Lemma submit_works r ls p failpoint :
  run_live r -> valid (r_state r) ls -> ps_pending (r_state r) = Some p ->
  works (submit_pending euid key config failpoint) r (fun receipt r' =>
    run_live r' /\ valid (r_state r') ls /\ published receipt r' /\
    (sp_desired_revision p = ps_desired_revision (r_state r) -> wants (rc_record receipt) ls)).
Proof.
  intros Hl Hv Hp. unfold submit_pending. apply works_seq, works_get. apply works_seq, works_lift; [apply Hl|].
  rewrite Hp. intros q [= <-]. apply works_seq, stored_bytes_works; [apply Hl|]. intros bytes Hb.
  apply works_seq. eapply works_mono; [eapply put_works; [done|done|right; exact Hp|exact Hb]|].
  intros [] r1 (Hl1 & n1 & wire1 & put & -> & Hput & Hst).
  apply works_seq, works_guard; [apply Hl1|intros _].
  apply works_seq. eapply works_mono; [by apply get_works|].
  intros [] r2 (Hl2 & n2 & wire2 & get & -> & Hget & Hgs & Hgb).
  apply works_seq, works_lift; [apply Hl2|]. intros record Hr%map_err_ok.
  destruct (commit_valid _ _ _ Hv Hp) as [Hvb Hev].
  apply works_seq. eapply works_mono; [apply (repack_works _ (r_state r) ls _ (Some p) None); try done|].
  { intros q [E|E]; [injection E as <-; left; by right|done]. }
  intros [] r3 [Hl3 [w ->]]. apply works_ret. split_and!; [done|done| |].
  - pose proof (packet_owned _ _ _ _ _ (va_loaded _ _ Hv) (or_intror Hp) Hb Hr) as Hh. split; cbn.
    + exists p, bytes, (r_net r). split_and!; try done; [|set_solver]. exists n1, n2, put, get. split_and!; try done; lia.
    + split; apply Hh.
    + done.
    + intros _. rewrite (ph_sequence _ _ _ _ _ Hh). by apply Hv.
  - intros Hrev. cbn. exact (ph_current _ _ _ _ _ (packet_owned _ _ _ _ _ (va_loaded _ _ Hv) (or_intror Hp) Hb Hr) Hrev).
Qed.

(** After recovery nothing is pending. *)
Lemma recover_works r ls failpoint :
  run_live r -> valid (r_state r) ls ->
  works (recover_pending euid key config failpoint) r (fun o r' =>
    run_live r' /\ valid (r_state r') ls /\ ps_pending (r_state r') = None /\
    match o with Some receipt => published receipt r' | None => True end).
Proof.
  intros Hl Hv. unfold recover_pending. apply works_seq, works_get.
  destruct (ps_pending (r_state r)) as [p|] eqn:Hp; [|by apply works_ret].
  destruct (_ <? _)%Z.
  { apply works_seq. eapply works_mono; [by eapply retire_works|]. intros [] r' (? & ? & ? & _). by apply works_ret. }
  apply works_seq, now_works; [apply Hl|]. intros n now _ _.
  assert (run_live (with_net r n (r_wire r) (r_sent r))) as Hl' by (apply net_live; [done|apply Hl]).
  apply works_seq, works_lift; [apply Hl'|]. intros minimum _.
  destruct (_ <=? _)%Z.
  { apply works_seq. eapply works_mono; [by eapply retire_works|]. intros [] r' (? & ? & ? & _). by apply works_ret. }
  apply works_seq. eapply works_mono; [by eapply submit_works|]. intros receipt r' (? & ? & Hpub & _). apply works_ret.
  split_and!; try done. apply Hpub.
Qed.

Lemma suits_wants record ls now margin : suits config record ls now margin = true -> wants record ls.
Proof. unfold suits, wants. intros Hs. bools. done. Qed.
(* ===== verification/NodeLookup.v ===== *)
(** * Looking a node up: fabric-iroh/src/iroh_node_lookup.rs

    A reader asks one pinned authority for the signed record of a node, checks
    it, and keeps per node the highest sequence it has accepted, so that an
    authority that answers with an old or a conflicting packet is refused.  The
    table of high waters is behind a mutex that is released while a request is
    on the network: [lstep] is the system of lookups in flight, every step what
    one lookup does between two such points.

    pkarr, DNS, BLAKE3 and Ed25519 are the classes of the files before; which
    error pkarr gives for a payload it refuses, and Iroh's relay URLs, are
    parameters here.  A BLAKE3 hash is its hexadecimal text.

    The theorems: a lookup that succeeds returns a record the node signed for
    this reader and that has not expired; no later lookup of the node goes back
    behind it; the table stays within its capacity and only moves forward; and
    what a publisher has landed at an authority is what a lookup there finds. *)

From Stdlib Require Import Strings.Byte ZArith Lia.
From stdpp Require Import base gmap numbers strings sorting list relations.
From S2P Require Import Prelude Hex Text Ids RecordCodec Lan SockAddr NodeRecord StateDir Authority PinnedHttp Publisher PublisherProps Publication.

Definition NODE_LOOKUP_SCHEMA : list byte := str "iroh-node-lookup-v1".
Definition NODE_LOOKUP_SOURCE : list byte := str "pinned-pkarr-http".
Definition NODE_LOOKUP_PROVENANCE : list byte := str "nix-p2p-pkarr-node-lookup-v1".
Definition NODE_LOOKUP_SCHEDULER_GRACE_MICROS : Z := 1000000.
Definition MAX_NODE_LOOKUP_TRACKED_IDS : nat := Z.to_nat 1024.
Program Definition c_pub_state : Codec PublicationStateBody :=
  c_iso (fun x : Z * (list byte * (list byte * (list byte * (Z * (list StoredDesiredLocation * (Z * (option StoredPacket * option StoredPacket))))))) =>
           {| ps_schema_version := x.1; ps_node_id_hex := x.2.1; ps_namespace := x.2.2.1; ps_signed_recipient := x.2.2.2.1;
              ps_desired_revision := x.2.2.2.2.1; ps_desired_locations := x.2.2.2.2.2.1; ps_high_water_sequence := x.2.2.2.2.2.2.1;
              ps_committed := x.2.2.2.2.2.2.2.1; ps_pending := x.2.2.2.2.2.2.2.2 |})
        (fun b => (ps_schema_version b, (ps_node_id_hex b, (ps_namespace b, (ps_signed_recipient b, (ps_desired_revision b,
                   (ps_desired_locations b, (ps_high_water_sequence b, (ps_committed b, ps_pending b))))))))) _
        (c_pair (c_num 4) (c_pair c_bytes (c_pair c_bytes (c_pair c_bytes (c_pair c_u64 (c_pair (c_list c_location)
          (c_pair c_u64 (c_pair (c_option c_packet) (c_option c_packet))))))))).
Next Obligation. by intros []. Qed.

Program Definition c_pub_anchor : Codec PublicationAnchorBody :=
  c_iso (fun x : Z * (list byte * (list byte * (list byte * (Z * (list byte * (Z * (option Z * (option (list byte) * bool)))))))) =>
           {| pa_schema_version := x.1; pa_node_id_hex := x.2.1; pa_namespace := x.2.2.1; pa_signed_recipient := x.2.2.2.1;
              pa_desired_revision := x.2.2.2.2.1; pa_desired_locations_blake3_hex := x.2.2.2.2.2.1;
              pa_high_water_sequence := x.2.2.2.2.2.2.1; pa_latest_packet_sequence := x.2.2.2.2.2.2.2.1;
              pa_latest_packet_blake3_hex := x.2.2.2.2.2.2.2.2.1; pa_latest_packet_committed := x.2.2.2.2.2.2.2.2.2 |})
        (fun a => (pa_schema_version a, (pa_node_id_hex a, (pa_namespace a, (pa_signed_recipient a, (pa_desired_revision a,
                   (pa_desired_locations_blake3_hex a, (pa_high_water_sequence a, (pa_latest_packet_sequence a,
                   (pa_latest_packet_blake3_hex a, pa_latest_packet_committed a)))))))))) _
        (c_pair (c_num 4) (c_pair c_bytes (c_pair c_bytes (c_pair c_bytes (c_pair c_u64 (c_pair c_bytes (c_pair c_u64
          (c_pair (c_option c_u64) (c_pair (c_option c_bytes) c_bool))))))))).
Next Obligation. by intros []. Qed.

Program Definition c_entry : Codec AuthorityEntry :=
  c_iso (fun x : Z * (Z * (bool * (bool * list byte))) =>
           {| ae_high_water_sequence := x.1; ae_expires_unix_micros := x.2.1;
              ae_state := if x.2.2.1 then EntryLive else EntryWithdrawn; ae_expired := x.2.2.2.1; ae_packet_hex := x.2.2.2.2 |})
        (fun e => (ae_high_water_sequence e, (ae_expires_unix_micros e,
                   (match ae_state e with EntryLive => true | EntryWithdrawn => false end, (ae_expired e, ae_packet_hex e))))) _
        (c_pair c_u64 (c_pair c_u64 (c_pair c_bool (c_pair c_bool c_bytes)))).
Next Obligation. by intros [? ? [] ? ?]. Qed.
Program Definition c_anchor_entry : Codec AuthorityAnchorEntry :=
  c_iso (fun x : Z * (bool * list byte) => {| aa_high_water_sequence := x.1; aa_expired := x.2.1; aa_packet_blake3_hex := x.2.2 |})
        (fun e => (aa_high_water_sequence e, (aa_expired e, aa_packet_blake3_hex e))) _ (c_pair c_u64 (c_pair c_bool c_bytes)).
Next Obligation. by intros []. Qed.

Program Definition c_auth_state : Codec AuthorityStateBody :=
  c_iso (fun x : Z * (list byte * (list byte * (list byte * (Z * gmap (list byte) AuthorityEntry)))) =>
           {| as_schema_version := x.1; as_namespace := x.2.1; as_signed_recipient := x.2.2.1;
              as_signer_admission_blake3_hex := x.2.2.2.1; as_wall_clock_high_water_unix_micros := x.2.2.2.2.1;
              as_records := x.2.2.2.2.2 |})
        (fun b => (as_schema_version b, (as_namespace b, (as_signed_recipient b, (as_signer_admission_blake3_hex b,
                   (as_wall_clock_high_water_unix_micros b, as_records b)))))) _
        (c_pair (c_num 4) (c_pair c_bytes (c_pair c_bytes (c_pair c_bytes (c_pair c_u64 (c_map c_entry)))))).
Next Obligation. by intros []. Qed.
Program Definition c_auth_anchor : Codec AuthorityAnchorBody :=
  c_iso (fun x : Z * (list byte * (list byte * (list byte * (Z * gmap (list byte) AuthorityAnchorEntry)))) =>
           {| an_schema_version := x.1; an_namespace := x.2.1; an_signed_recipient := x.2.2.1;
              an_signer_admission_blake3_hex := x.2.2.2.1; an_wall_clock_high_water_unix_micros := x.2.2.2.2.1;
              an_records := x.2.2.2.2.2 |})
        (fun b => (an_schema_version b, (an_namespace b, (an_signed_recipient b, (an_signer_admission_blake3_hex b,
                   (an_wall_clock_high_water_unix_micros b, an_records b)))))) _
        (c_pair (c_num 4) (c_pair c_bytes (c_pair c_bytes (c_pair c_bytes (c_pair c_u64 (c_map c_anchor_entry)))))).
Next Obligation. by intros []. Qed.

Program Definition c_envelope {T} (c : Codec T) : Codec (Envelope T) :=
  c_iso (fun x => {| env_body := x.1; env_checksum_blake3_hex := x.2 |}) (fun e => (env_body e, env_checksum_blake3_hex e)) _
        (c_pair c c_bytes).
Next Obligation. by intros T c []. Qed.

Definition json_locations : Json (list StoredDesiredLocation) := codec_json (c_list c_location).
Definition json_pub_state : Json PublicationStateBody := codec_json c_pub_state.
Definition json_pub_state_env : Json (Envelope PublicationStateBody) := codec_json (c_envelope c_pub_state).
Definition json_pub_anchor : Json PublicationAnchorBody := codec_json c_pub_anchor.
Definition json_pub_anchor_env : Json (Envelope PublicationAnchorBody) := codec_json (c_envelope c_pub_anchor).
Definition json_auth_state : Json AuthorityStateBody := codec_json c_auth_state.
Definition json_auth_state_env : Json (Envelope AuthorityStateBody) := codec_json (c_envelope c_auth_state).
Definition json_auth_anchor : Json AuthorityAnchorBody := codec_json c_auth_anchor.
Definition json_auth_anchor_env : Json (Envelope AuthorityAnchorBody) := codec_json (c_envelope c_auth_anchor).
#[local] Existing Instance json_locations.
#[local] Existing Instance json_pub_state.
#[local] Existing Instance json_pub_state_env.
#[local] Existing Instance json_pub_anchor.
#[local] Existing Instance json_pub_anchor_env.
#[local] Existing Instance json_auth_state.
#[local] Existing Instance json_auth_state_env.
#[local] Existing Instance json_auth_anchor.
#[local] Existing Instance json_auth_anchor_env.
#[local] Existing Instance toy_ed25519.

****

*Action item*
List each line in the listing that contains the string "pkarr".

*Output for this task*
    pkarr, DNS, BLAKE3 and Ed25519 are the classes of the files before; which
    error pkarr gives for a payload it refuses, and Iroh's relay URLs, are
Definition NODE_LOOKUP_SOURCE : list byte := str "pinned-pkarr-http".
Definition NODE_LOOKUP_PROVENANCE : list byte := str "nix-p2p-pkarr-node-lookup-v1".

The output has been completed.